Counterpoint Winter 2018 • News • Page 6

BRATTLEBORO – A psychiatric survivor who had experienced injury at the hands of police teamed up with advocates in a presentation at a 2018 emergency services symposium focused on mental health and trauma-informed care.

“It is a really hopeful moment to be collaborating in this space,” said Calvin Moen, director of training at Vermont Psychiatric Survivors, as he opened the presentation hosted by Brattleboro Memorial Hospital.

“I want to make peace with everybody,” Crystal Cheney told the group, despite being forcibly dragged off her recliner, where she was sitting quietly, to be taken to the hospital last year.

Cheney stood in front of the group of police, emergency department staff and medical responders in her first public presentation to communicate her personal experiences. She told Counterpoint in a lengthy interview last spring that she wanted to share her story to help others avoid experiencing the same harms.

The audience appeared to range in their reactions from being receptive, to questioning, to hostile.

Near the closing, one emergency department nurse said it was frustrating to hear the speakers because statistics show that nurses are the victims of violence from patients: “That’s the reality of it.”

Moen told the nurse that VPS came “trying to have a conversation” to address violence and it was hard to hear a reaction from medical personnel that turned the conversation into a statement that “we also get harmed.”

“Try to be compassionate,” Cheney said to the nurse.

Cheney and the VPS staff, which also included peer advocate Conor Cash, urged emergency responders to “assume that most people have experienced some trauma” and use that awareness when assessing a situation.

“If somebody’s behavior doesn’t make sense to you, it makes sense to them,” Moen said. He noted that if there is violence from a patient it is usually “self-defense to a perceived threat.”

Identifying what can be done differently means trying to see what went into creating that perceived threat that caused the reaction, he said.

One emergency room nurse asked, “What else can we be doing? We provide food and safety [sometimes for] three, four, five days. We really try. I don’t know what more we can do.”

Cheney said the most important thing was “listening to the person.”

“Call my doctor. Believe me,” she said.

Moen agreed. Although there is a perception that people in active stress don’t have an ability to express themselves, that isn’t true, he said.

He told the first responders that the power imbalance reinforces the feeling of powerlessness that trauma has created. A police intervention creates the same loss of bodily autonomy and, thus, retraumatization.

A member of the audience asked how it was possible to take a person’s history into account when “you have limited information … you have to make split-second decisions.

“How can these responders do things differently?”

“Treat them the way you want for your loved one,” Cheney said.

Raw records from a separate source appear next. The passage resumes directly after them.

Lemma pair_trust pairing silent t trust k w w' r :
  talking t trust k w → pair env nativeAvailable u pairing silent w = (w', r) →
  (lastServer w' = trust ∧ (r = inr true → pairing = None ∨ is_https u = false))
  ∨ ∃ p, pairing = Some p ∧ is_https u = true
      ∧ lastServer w' = Some (Some (saved_json (saved_of p u))) ∧ approved_between k (clock w').
Proof.
  intros Ht Hrun. unfold pair in Hrun. set (goal := _ ∨ _).
  assert (lastServer w' = trust → r ≠ inr true → goal) as Hstays by (intros; left; by split).
  apply bind_inv in Hrun as [(m & Hi & ->)|(w1 & identity & Hi & Hrun)].
  { apply Hstays; [|done]. by apply (steady_run trust k (getDeviceIdentity env) w w' (inl m)); [apply identity_steady|apply (talking_steady t)|]. }
  pose proof (identity_talking t trust k w Ht) as Ht1. rewrite Hi in Ht1. simpl in Ht1.
  pose proof (await_steady trust k identity (dispatch (PairingDesktop (Some (js_or (default "" (pp_name <$> pairing)) "the desktop"))))
    (dispatch_steady _ _ _) w1 (talking_steady t trust k w1 Ht1)) as Hst.
  apply bind_inv in Hrun as [(m & Hi2 & ->)|(w2 & status & Hi2 & Hrun)]; rewrite Hi2 in Hst.
  { apply Hstays; [|done]. by destruct Hst as (_ & ? & _). }
  case_bool_decide as Hs; [edestruct logged_refusal as [Hm1 Hm2]; destruct (refusal_run trust k _ _ _ _ Hm1 Hm2 Hst Hrun); by apply Hstays|].
  subst status.
  destruct (await_approved identity _ t trust k w1 w2 (dispatch_talking _ t trust) Ht1 Hi2) as [Ht2 (k1 & Hk1 & Happ)].
  clear Hst Hi2 Hi Ht1. apply bind_inv in Hrun as [(m & Hi & ->)|(w3 & activated & Hi & Hrun)].
  { apply Hstays; [|done]. refine (steady_run trust k _ w2 w' (inl m) _ (talking_steady t trust k w2 Ht2) Hi).
    apply keeps_bind; [apply setConfig_steady|]. intros _. apply activation_steady. }
  assert (keeps (steady trust k) (activatePairingCredential env nativeAvailable u (credential identity))) as Hact
    by (apply keeps_bind; [apply setConfig_steady|]; intros _; apply activation_steady).
  specialize (Hact w2 (talking_steady t trust k w2 Ht2)). rewrite Hi in Hact. simpl in Hact.
  destruct activated; cbn [negb] in Hrun; [|edestruct logged_refusal as [Hm1 Hm2]; destruct (refusal_run trust k _ _ _ _ Hm1 Hm2 Hact Hrun); by apply Hstays].
  unfold activatePairingCredential in Hi. apply bind_inv in Hi as [(? & _ & ?)|(w2' & [] & Hset & Hi)]; [done|].
  assert (talking (Some (credential identity)) trust (clock w2) w2') as Ht3.
  { injection Hset as <-. destruct Ht2 as (? & ? & ? & ? & ?). by split_and!. }
  destruct (activation_accepts (credential identity) trust 3 _ w2' w3 Ht3 Hi) as [Ht4 (k2 & Hk2 & Hacc)].
  assert (∀ k', (clock w3 <= k')%nat → approved_between k k') as Hab.
  { intros k' Hk'. exists (credential identity), k1, k2. split_and!; try done; lia. }
  assert (∀ m : M bool, m = (dispatch ConnectedHttp;; mret true) → m w3 = (w', r) → lastServer w' = trust) as Hhttp.
  { intros m -> [= <- <-]. by destruct Hact as (_ & ? & _). }
  destruct pairing as [p|]; [destruct (is_https u) eqn:Hh|]; [|left; split; [by eapply Hhttp|by right]|left; split; [by eapply Hhttp|by left]].
  apply (store_trust_run p trust k) in Hrun as [[? ?]|[? ?]]; [by apply Hstays| |done].
  right. exists p. split_and!; try done. apply Hab. lia.
Qed.

(** ** The whole attempt *)

Lemma confirm_steady trust k title message : keeps (steady trust k) (confirmOnce env title message).
Proof. intros w (H1 & H2 & H3). unfold confirmOnce. destruct (gate_open env w); split_and!; simpl; first [done|lia]. Qed.

Lemma configure_steady trust k a fp : keeps (steady trust k) (configureSecureConnection env nativeAvailable a fp).
Proof.
  intros w (H1 & H2 & H3). unfold configureSecureConnection. destruct (negb nativeAvailable); [done|].
  destruct (configures env (clock w) a fp); split_and!; simpl; first [done|lia].
Qed.

Lemma transport_steady trust k ip token pairing silent allow confirmed :
  keeps (steady trust k) (configurePairingTransport env nativeAvailable ip token pairing silent allow confirmed).
Proof.
  unfold configurePairingTransport, confirmHttpFallback.
  repeat first [ apply keeps_ret | apply keeps_get | apply keeps_bind; intros | apply keeps_catch; intros | apply keeps_when
    | apply alert_steady | apply confirm_steady | apply configure_steady
    | match goal with
      | |- keeps _ (match ?x with _ => _ end) => destruct x
      | |- keeps _ (let _ := _ in _) => cbv zeta
      end ].
Qed.
End trust.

A police dispatcher later added an example of the challenge of interpreting behavior in that moment of time, when first responders have to decide, “Is it non-communicative or is it non-compliance?” if a person is not following directions.

Cash said that people in stress need space and validation of the situation, regardless of whether there is an intervention of some type. In some situations, validation may mean saying, “This sucks; I’m sorry.”

Another officer said that advocates needed to know more about “how we do what we do and why we do what we do” before making assumptions, suggesting there was “stigma in reverse” against the police.

People are “taken for medical care without their consent” in other situations, he said, giving the example of a person with a stroke. “Some protocols we can’t change.”

He suggested meeting with the heads of emergency responder services to exchange “information that can go both ways.”

Moen said the presentation “is the beginning, not the end” of a dialogue. “We could take it so much further,” he agreed.

During an earlier part of the symposium, the emergency response staff heard from Matthew Dove, a psychiatric nurse in a recently created position at the hospital’s emergency room.

“When you escalate, someone else will escalate,” he told them.

Regardless of what is causing a confrontation, “maybe everybody needs that pause” to assess the situation. “Your role is to keep everyone safe.”

Both in the discussion with Dove and later with the VPS presenters, Brattleboro Police Capt. Mark Carignan raised the challenges and complexities that he said police face in the moment of an emergency.

“The behavior that manifests itself” can appear the same whether it is a mental health crisis or a criminal activity, he said.

“How do you train … a 23-year-old in the police academy” about making that distinction regarding “in-the-moment force” if the person “needs to be arrested?” he asked.

An officer has to think, “For this person, if I give them a little more time” it could make a positive difference, but if it is a person engaged in criminal activity, that pause could increase the danger, Carignan said.

“It is a conversation we are always having,” he said.